I’ve just come back from a holiday in Paris with my friend Janice. We had a lovely time. We went on the Eurostar because she won’t fly any more, she says it’s bad for the planet, like two people not flying from London to Paris is going to make a difference. I said to her, ‘It’ll only work if everybody does it, you know, there’s no point just us doing it.’

Of course she’s ‘vegan’ as well and you know what they’re like. To be fair to Janice, she doesn’t go on about it all the time, well not ever really, but honestly, every single time we went in a restaurant she had ask, ‘Have you got any vegan dishes?’ There was this one time when we’d been to the Louvre and, bloody hell, there was more art in that one museum than I used to think there was in the whole world and Janice wanted to traipse round the entire place looking at every painting. I was shattered and we went to the café in there for lunch. We were both starving. The only vegan dish on the menu was salad and they’d sold out of that. She asked me if we could go somewhere else, but my reply quickly changed her mind! She settled for a cheese sandwich, so she can’t really call herself a vegan anyway.

The hotel we stayed at was lovely and the breakfasts were great – they even did vegan sausages for Janice. I asked Janice why vegans have to have sausages and burgers that look like meat products. I didn’t really understand what she meant when she said it was the same reason that meat eaters have sausages and burgers. ‘It’s just a way of making your food into convenient, suitably sized, edible parcels,’ she said. Then she asked me why meat-eaters don’t just have lumps of pork rather than sausages. I think it’s because sausages taste different and we like a change and because we couldn’t always afford a lump of pork and I guess there’s not that much pork in sausages anyway. I tried one of the vegan sausages – I thought it tasted really good, but I didn’t tell Janice that.

Janice reckons that meat production is making climate change worse, she says it emits more greenhouse gases, like carbon dioxide and methane. I thought she just meant cows farting, but apparently it’s more complicated than that. She said it uses a lot more land, water and energy and contributes to deforestation.

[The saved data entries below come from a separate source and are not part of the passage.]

(* ===== verification/ExtSearch.v ===== *)
(** * extents.c: searching the extent tree

    Binary search in a node, reading and checking a node below the root, and
    ext4_find_extent, which descends from the inode to the leaf. The state is the
    system zone the checks consult, the set of verified buffers and the calls of
    ext4_es_cache_extent made so far. *)

From S2P Require Import Prelude RbTree Bytes GroupDesc Balloc FreeSpace SystemZone ExtFormat ExtCheck EsEncoding.
From stdpp Require Import options.

Local Open Scope Z_scope.

Definition EXT4_EX_NOCACHE : Z := 0x40000000.
Definition EXT4_EX_FORCE_CACHE : Z := 0x20000000.

(** A call ext4_es_cache_extent(inode, lblk, len, pblk, status) *)
Record es_call := EsCall { ec_lblk : Z; ec_len : Z; ec_pblk : Z; ec_status : Z }.

Record eworld := {
  ew_zone : zworld;
  ew_verified : gset Z;       (* the blocks with buffer_verified set *)
  ew_cached : list es_call;
}.

Abbreviation EM := (M eworld).

(** An action on the system zone *)
Definition in_zones {A} (m : ZM A) : EM A := λ w,
  match m (ew_zone w) with
  | Ret a z => Ret a {| ew_zone := z; ew_verified := ew_verified w; ew_cached := ew_cached w |}
  | Bug => Bug
  | NoFuel => NoFuel
  end.

Definition set_buffer_verified (pblk : Z) (w : eworld) : eworld :=
  {| ew_zone := ew_zone w; ew_verified := {[ pblk ]} ∪ ew_verified w; ew_cached := ew_cached w |}.

Definition add_cached (calls : list es_call) (w : eworld) : eworld :=
  {| ew_zone := ew_zone w; ew_verified := ew_verified w; ew_cached := ew_cached w ++ calls |}.

(** ** Binary search *)

(** The loop on the positions [l] and [r]; [key m] is the first block of entry [m]. *)
Fixpoint binsearch_loop (fuel : nat) (key : nat → Z) (block l r : Z) : EM Z :=
  match fuel with
  | O => no_fuel
  | S fuel =>
      if l <=? r then
        let m := l + (r - l) / 2 in
        if block <? key (Z.to_nat m) then binsearch_loop fuel key block l (m - 1)
        else binsearch_loop fuel key block (m + 1) r
      else mret l
  end.

(** Each turn shortens the interval: [eh_entries + 1] turns are enough. *)
Definition ext4_ext_binsearch_idx (eh : bytes) (block : Z) : EM nat :=
  l ← binsearch_loop (S (nentries eh)) (λ m, ei_block (idx_at eh m)) block 1 (eh_entries eh - 1);
  mret (Z.to_nat (l - 1)).

(** [None]: the leaf is empty and p_ext is left NULL. *)
Definition ext4_ext_binsearch (eh : bytes) (block : Z) : EM (option nat) :=
  if eh_entries eh =? 0 then mret None
  else
    l ← binsearch_loop (S (nentries eh)) (λ m, ee_block (extent_at eh m)) block 1 (eh_entries eh - 1);
    mret (Some (Z.to_nat (l - 1))).

(** ** Reading a node *)

(** The calls that cache the [n] extents of a leaf from position [i] on, with the
    holes between them *)
Fixpoint cache_leaf (eh : bytes) (n i : nat) (prev : Z) : list es_call :=
  match n with
  | O => []
  | S n =>
      let ex := extent_at eh i in
      let lblk := ee_block ex in
      let len := ext4_ext_get_actual_len ex in
      let status := if ext4_ext_is_unwritten ex then EXTENT_STATUS_UNWRITTEN else EXTENT_STATUS_WRITTEN in
      (if nz prev && negb (prev =? lblk)
       then [EsCall prev (u32 (lblk - prev)) (u64 (-1)) EXTENT_STATUS_HOLE] else []) ++
      EsCall lblk len (ext4_ext_pblock ex) status :: cache_leaf eh n (S i) (u32 (lblk + len))
  end.

(** struct ext4_ext_path: the node is identified by its contents, an entry by its
    position in it. *)
Record ext4_ext_path := {
  p_block : Z;
  p_depth : Z;
  p_ext : option nat;
  p_idx : option nat;
  p_hdr : bytes;
}.

Section search.
(** ext4_chksum: crc32c of the kernel's crypto layer; [bread]: the buffer of a block
    once it is up to date, or the error of sb_getblk or bh_submit_read *)
Context (ext4_chksum : Z → bytes → Z) (sbi : ext4_sb_info) (bread : Z → bytes + Z).

Definition __read_extent_tree_block (ino : inode) (pblk depth flags : Z) : EM (bytes + Z) :=
  match bread pblk with
  | inr err => mret (inr err)
  | inl bh =>
      w ← get;
      if bool_decide (pblk ∈ ew_verified w) && negb (nz (Z.land flags EXT4_EX_FORCE_CACHE))
      then mret (inl bh)
      else
        err ← in_zones (__ext4_ext_check ext4_chksum sbi ino bh depth);
        if nz err then mret (inr err)
        else
          modify (set_buffer_verified pblk);;
          (if negb (nz (Z.land flags EXT4_EX_NOCACHE)) && (depth =? 0)
           then modify (add_cached (cache_leaf bh (nentries bh) 0 0)) else mret tt);;
          mret (inl bh)
  end.

(** The walk of ext4_find_extent from the node [eh] with [i] levels below it *)
Fixpoint find_walk (ino : inode) (block flags : Z) (i : nat) (eh : bytes) : EM (list ext4_ext_path + Z) :=
  match i with
  | O =>
      p ← ext4_ext_binsearch eh block;
      mret (inl [{| p_block := match p with Some k => ext4_ext_pblock (extent_at eh k) | None => 0 end;
                    p_depth := 0; p_ext := p; p_idx := None; p_hdr := eh |}])
  | S i =>
      k ← ext4_ext_binsearch_idx eh block;
      let blk := ext4_idx_pblock (idx_at eh k) in
      bh ← __read_extent_tree_block ino blk (Z.of_nat i) flags;
      match bh with
      | inr err => mret (inr err)
      | inl eh' =>
          rest ← find_walk ino block flags i eh';
          match rest with
          | inr err => mret (inr err)
          | inl path =>
              mret (inl ({| p_block := blk; p_depth := Z.of_nat (S i); p_ext := None;
                            p_idx := Some k; p_hdr := eh |} :: path))
          end
      end
  end.

(** [orig_path] is the p_maxdepth of the caller's path, [None] for NULL: it is used
    again when it is deep enough, otherwise a new one is allocated, with the outcome
    [alloc] of kcalloc. (In a path used again, p_block of an empty leaf keeps its old
    value instead of 0.) *)
Definition ext4_find_extent (ino : inode) (block : Z) (orig_path : option Z) (flags : Z) (alloc : bool) :
    EM (list ext4_ext_path + Z) :=
  let eh := i_data ino in
  let depth := ext_depth ino in
  if (depth <? 0) || (EXT4_MAX_EXTENT_DEPTH <? depth) then mret (inr (- EFSCORRUPTED))
  else if (match orig_path with Some p_maxdepth => p_maxdepth <? depth | None => true end) && negb alloc
  then mret (inr (- ENOMEM))
  else find_walk ino block flags (Z.to_nat depth) eh.
End search.

(** ** The binary search finds the last entry at or before the block *)

Lemma binsearch_loop_spec key block n fuel l r w :
  1 ≤ l → r < Z.of_nat n → l ≤ r + 1 → (Z.to_nat (r + 1 - l) < fuel)%nat →
  (∀ i j, (i < j < n)%nat → key i ≤ key j) →
  (∀ i, (1 ≤ Z.of_nat i < l) → key i ≤ block) →
  (∀ i, (r < Z.of_nat i < Z.of_nat n) → block < key i) →
  ∃ k, binsearch_loop fuel key block l r w = Ret k w ∧ 1 ≤ k ≤ Z.of_nat n ∧
    (∀ i, (1 ≤ Z.of_nat i < k) → key i ≤ block) ∧
    (∀ i, (k ≤ Z.of_nat i < Z.of_nat n) → block < key i).
Proof.
  intros Hl Hr Hlr Hfuel Hmono. revert l r Hl Hr Hlr Hfuel.
  induction fuel as [|fuel IH]; intros l r Hl Hr Hlr Hfuel HL HR; [lia|]. cbn [binsearch_loop].
  destruct (Z.leb_spec l r) as [Hle|Hgt].
  - pose proof (Z.div_mod (r - l) 2 ltac:(lia)) as Hdm. pose proof (Z.mod_pos_bound (r - l) 2 ltac:(lia)) as Hmb.
    set (h := (r - l) / 2) in *.
    destruct (Z.ltb_spec block (key (Z.to_nat (l + h)))) as [Hlt|Hge].
    + apply IH; [lia|lia|lia|lia|done|]. intros i Hi.
      destruct (decide (i = Z.to_nat (l + h))) as [->|Hne]; [done|].
      pose proof (Hmono (Z.to_nat (l + h)) i ltac:(lia)). lia.
    + apply IH; [lia|lia|lia|lia| |done]. intros i Hi.
      destruct (decide (i = Z.to_nat (l + h))) as [->|Hne]; [done|].
      pose proof (Hmono i (Z.to_nat (l + h)) ltac:(lia)). lia.
  - exists l. split; [done|]. split; [lia|]. split; [done|]. intros i Hi. apply HR. lia.
Qed.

So then I made the mistake of asking her why she thought drinking soya milk made from soya beans grown in places where rainforest had been cleared was better than drinking proper milk made in Britain. How was I supposed to know you can get soya milk that is sustainably sourced? I confess I actually didn’t know that they get dairy cows pregnant every year or so and then they take away their calves after just a few days so we can have their milk. Anyway, cows’ milk is good for you – we all know that, full of calcium and protein and stuff – that’s why they give it to children. I mean, what could be more natural?

Janice came up with this mad idea. She said imagine that aliens came to earth and they are tons more intelligent than we are. The difference between how intelligent they are and how intelligent we are is like the difference between how clever we think we are compared to how clever we think cows are. ‘Imagine,’ she said, ‘if they looked at us the way we look at cows. What if they decided to farm humans like we farm dairy cows so they could have some milk?’ I said that was ridiculous – why would super-intelligent beings want to drink the milk of other species? She just shrugged, so I knew I’d scored a point there.

And what would happen to all the farm animals if everyone stopped eating meat and drinking milk? They’d become extinct. I know everybody’s not going to do it at the same time, so I suppose they’d have time to make special museum farms or something. Janice reckons we’d only need a quarter of the farmland if everybody was vegan, but then imagine what would happen to the rest of the countryside! Instead of cows and sheep grazing on grass, it would be full of wild flowers and trees and bushes. It’s just like Janice to not think through her wild ideas.